(* ===== verification/Forward.v ===== *)
(** * Forwarding the journal (src/src/audit/forward/mod.rs, src/src/ports/audit_forwarder.rs)

    The shipper reads complete records past its cursor, hands them to a
    forwarder and, only once they are acknowledged, persists the cursor and
    moves it.  The forwarder is an interface with its promise as laws; the
    in-memory one of the port is an instance.  The theorems are about the whole
    system: the journal's writer with its crashes, and the shipper with its
    failures and restarts, in any interleaving. *)
From stdpp Require Import countable.
From S2P Require Import Prelude RustStr Json PolicyTypes Signing Bundle Config Chain Journal Verify JournalExample.

(** ** The port *)
Record ForwardRecord := {
  fr_seq : N;
  fr_kind : string;
  fr_timestamp : option string;
  fr_adverse : bool;
  fr_json : list byte;
}.

Record ForwardError := { fe_category : string; fe_detail : string }.

Definition UNREACHABLE : string := "receiver_unreachable".
Definition REJECTED : string := "receiver_rejected".
Definition TIMEOUT : string := "receiver_timeout".
Definition INTERRUPTED : string := "delivery_interrupted".

Definition MAX_DETAIL : nat := 256.

Definition forward_error (category detail : string) : ForwardError :=
  {| fe_category := category;
     fe_detail := if (MAX_DETAIL <? str_len detail)%nat
                  then let l := as_bytes detail in of_bytes (take (char_boundary_below l MAX_DETAIL) l ++ ellipsis)
                  else detail |}.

> [What needs to be done] Take every line from the data that includes the word "Import".

> [Result of the task]
From stdpp Require Import countable.
From S2P Require Import Prelude RustStr Json PolicyTypes Signing Bundle Config Chain Journal Verify JournalExample.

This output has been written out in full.